*Instructions to follow*
Nothing but the lines from the start of the entries through the line containing "Local Abbreviation send_batch" should appear in the answer, each given exactly.

*Information shown*
━━━━━━
(** A state in which no quiz is stored is left as it was by every
    generation that yields no question. *)
Lemma failed_generation_leaves_state json_loads s topic difficulty num_questions response :
  quiz_questions s = [] ->
  (generate_quiz json_loads response).1 = [] ->
  let r := display_quiz_generator json_loads
             (GenSubmit topic difficulty num_questions response) s in
  r.2 = s ∧ r.1.1 = Rendered.
Proof.
  intros Hq Hg.
  assert (Hs : set_quiz_questions [] s = s)
    by (destruct s; cbn in *; subst; reflexivity).
  unfold display_quiz_generator.
  destruct (negb (String.eqb topic EmptyString)); [|split; reflexivity].
  destruct (generate_quiz json_loads response) as [questions errs].
  cbn [fst] in Hg. subst questions.
  cbn [quiz_questions set_quiz_questions]. rewrite Hs. split; reflexivity.
Qed.
Variable configuration : LaceworkConfiguration.
Variable w : world.
Variable dumps : pyval -> exn + string.
Variable strptime_timestamp : pyval -> exn + Q.
Variable gt_other : pyval -> pyval -> exn + bool.

Local Abbreviation get_next_events := (get_next_events configuration w).
Local Abbreviation advance_cursor := (advance_cursor configuration w gt_other).
Local Abbreviation observe_items := (observe_items configuration w strptime_timestamp gt_other).
Local Abbreviation send_batch := (send_batch configuration w).
Local Abbreviation flush_if_full := (flush_if_full configuration w).
Local Abbreviation handle_page :=
  (handle_page configuration w dumps strptime_timestamp gt_other).
Local Abbreviation loop_body :=
  (loop_body configuration w dumps strptime_timestamp gt_other).
Local Abbreviation drain_loop :=
  (drain_loop configuration w dumps strptime_timestamp gt_other).
Local Abbreviation finish := (finish configuration w).
Local Abbreviation forward_next_batches :=
  (forward_next_batches configuration w dumps strptime_timestamp gt_other).
Local Abbreviation guarded_drain :=
  (guarded_drain configuration w dumps strptime_timestamp gt_other).
Local Abbreviation run_cycle :=
  (run_cycle configuration w dumps strptime_timestamp gt_other).
Local Abbreviation run_loop :=
  (run_loop configuration w dumps strptime_timestamp gt_other).
Local Abbreviation run := (run configuration w dumps strptime_timestamp gt_other).

Variable R : state -> state -> Prop.
Hypothesis R_refl : forall s, R s s.
Hypothesis R_trans : forall s1 s2 s3, R s1 s2 -> R s2 s3 -> R s1 s3.
Hypothesis R_running : forall s, R s (snd (running w s)).
Hypothesis R_time : forall s, R s (snd (time_time w s)).
Hypothesis R_fetch : forall c s, R s (snd (get_next_events c s)).
Hypothesis R_observe : forall items s, R s (snd (observe_items items s)).
Hypothesis R_send : forall messages s, messages <> [] -> R s (snd (send_batch messages s)).
Hypothesis R_save : forall c s, R s (snd (cursor_setter c s)).
Hypothesis R_log : forall level m s, R s (snd (log level m s)).
Hypothesis R_log_exception : forall ex m s, R s (snd (log_exception ex m s)).
Hypothesis R_pace : forall start s, R s (snd (pace configuration w start s)).

Lemma step_spec {A} (c : M A) : (forall s, R s (snd (c s))) -> spec c R anything.
Proof. intros H s. split; [apply H | now destruct (fst (c s))]. Qed.

Lemma any_spec {A} (c : M A) (Q : A -> Prop) : spec c R Q -> spec c R anything.
Proof. intros H. eapply spec_weaken; [exact H | intros; exact I]. Qed.

Ltac chain :=
  lazymatch goal with
  | |- spec (ret _) _ _ => apply spec_ret; [apply R_refl | exact I]
  | |- spec (raise _) _ _ => apply spec_raise; apply R_refl
  | |- spec out_of_fuel _ _ => apply spec_out_of_fuel; apply R_refl
  | |- spec (lift _) _ _ => apply spec_lift; [apply R_refl | intros; exact I]
  | |- spec (bind _ _) _ _ =>
      eapply spec_bind with (Q := anything); [apply R_trans | | intros ? _]
  end.

Lemma advance_cursor_respects c : spec (advance_cursor c) R anything.
Proof.
  unfold advance_cursor. chain; [apply step_spec, R_fetch |]. repeat chain.
Qed.

Lemma flush_if_full_respects messages : spec (flush_if_full messages) R anything.
Proof.
  unfold flush_if_full. destruct (_ >? _) eqn:Hfull; [| chain].
  chain; [| chain]. apply step_spec. intros s. apply R_send.
  intros ->. simpl in Hfull. unfold pagination_limit in Hfull.
  apply Z.gtb_lt in Hfull. lia.
Qed.

Lemma handle_page_respects batch c messages :
  spec (handle_page batch c messages) R anything.
Proof.
  unfold handle_page. destruct (is_None batch); [chain |].
  chain; [chain |]. chain.
  - destruct (negb (is_None a)); [apply advance_cursor_respects | chain].
  - chain; [chain |]. chain; [apply step_spec, R_observe |].
    chain; [chain |]. chain; [apply flush_if_full_respects | chain].
Qed.

Lemma loop_body_respects c messages : spec (loop_body c messages) R anything.
Proof.
  unfold loop_body. chain; [apply step_spec, R_fetch | apply handle_page_respects].
Qed.

Lemma drain_loop_respects fuel : forall has_more c messages,
  spec (drain_loop fuel has_more c messages) R anything.
Proof.
  induction fuel as [|fuel IH]; intros has_more c messages; simpl;
    (destruct (truthy has_more); [| chain]);
    (chain; [apply step_spec, R_running |]);
    (destruct a; [| chain]).
  - chain.
  - chain; [apply loop_body_respects |]. destruct a as [|h c' m]; [chain | apply IH].
Qed.

Lemma finish_respects c messages : spec (finish c messages) R anything.
Proof.
  unfold finish. chain; [apply step_spec, R_save |].
  destruct messages as [|m ms]; apply step_spec; intros s.
  - apply R_log.
  - apply R_send. discriminate.
Qed.

Lemma forward_next_batches_respects fuel : spec (forward_next_batches fuel) R anything.
Proof.
  unfold forward_next_batches, drain_from.
  chain; [apply step_spec; intros s; apply R_refl |].
  chain; [apply drain_loop_respects | apply finish_respects].
Qed.

Lemma guarded_drain_respects fuel : spec (guarded_drain fuel) R anything.
Proof.
  unfold guarded_drain. apply spec_try_catch; [apply R_trans | |].
  - apply forward_next_batches_respects.
  - intros ex. destruct (is_http_error ex).
    + apply step_spec, R_log_exception.
    + chain; [apply step_spec, R_log_exception | chain].
Qed.

Lemma run_cycle_respects fuel : spec (run_cycle fuel) R anything.
Proof.
  unfold run_cycle. chain; [apply step_spec, R_time |].
  chain; [apply guarded_drain_respects | apply step_spec, R_pace].
Qed.

Lemma run_loop_respects cycles fuel : spec (run_loop cycles fuel) R anything.
Proof.
  induction cycles as [|cycles IH]; simpl;
    (chain; [apply step_spec, R_running |]); (destruct a; [| chain]).
  - chain.
  - chain; [apply run_cycle_respects | apply IH].
Qed.

Lemma run_respects cycles fuel : spec (run cycles fuel) R anything.
Proof.
  unfold run. chain; [apply step_spec, R_log |].
  intros s. unfold finally.
  destruct (run_loop_respects cycles fuel s) as [H _].
  destruct (run_loop cycles fuel s) as [r s']. simpl in *.
  split; [| now destruct r]. eapply R_trans; [exact H | apply R_log].
Qed.

End Invariant.

(** ** What the scheduler does to its collaborators *)

Section Conduct.

Variable configuration : LaceworkConfiguration.
Variable w : world.
Variable dumps : pyval -> exn + string.
Variable strptime_timestamp : pyval -> exn + Q.
Variable gt_other : pyval -> pyval -> exn + bool.

Local Abbreviation forward_next_batches :=
  (forward_next_batches configuration w dumps strptime_timestamp gt_other).
Local Abbreviation guarded_drain :=
  (guarded_drain configuration w dumps strptime_timestamp gt_other).
Local Abbreviation run_cycle :=
  (run_cycle configuration w dumps strptime_timestamp gt_other).
Local Abbreviation run_loop :=
  (run_loop configuration w dumps strptime_timestamp gt_other).
Local Abbreviation run := (run configuration w dumps strptime_timestamp gt_other).

Lemma emits_exact P s s' evs :
  trace s' = trace s ++ evs -> Forall P evs -> emits P s s'.
Proof. intros Ht F. now exists evs. Qed.

Lemma emits_nothing P s s' : trace s' = trace s -> emits P s s'.
Proof. intros Ht. apply emits_exact with (evs := []); [now rewrite app_nil_r | constructor]. Qed.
━━━━━━
*Your solution*
(** A state in which no quiz is stored is left as it was by every
    generation that yields no question. *)
Lemma failed_generation_leaves_state json_loads s topic difficulty num_questions response :
  quiz_questions s = [] ->
  (generate_quiz json_loads response).1 = [] ->
  let r := display_quiz_generator json_loads
             (GenSubmit topic difficulty num_questions response) s in
  r.2 = s ∧ r.1.1 = Rendered.
Proof.
  intros Hq Hg.
  assert (Hs : set_quiz_questions [] s = s)
    by (destruct s; cbn in *; subst; reflexivity).
  unfold display_quiz_generator.
  destruct (negb (String.eqb topic EmptyString)); [|split; reflexivity].
  destruct (generate_quiz json_loads response) as [questions errs].
  cbn [fst] in Hg. subst questions.
  cbn [quiz_questions set_quiz_questions]. rewrite Hs. split; reflexivity.
Qed.
Variable configuration : LaceworkConfiguration.
Variable w : world.
Variable dumps : pyval -> exn + string.
Variable strptime_timestamp : pyval -> exn + Q.
Variable gt_other : pyval -> pyval -> exn + bool.

Local Abbreviation get_next_events := (get_next_events configuration w).
Local Abbreviation advance_cursor := (advance_cursor configuration w gt_other).
Local Abbreviation observe_items := (observe_items configuration w strptime_timestamp gt_other).
Local Abbreviation send_batch := (send_batch configuration w).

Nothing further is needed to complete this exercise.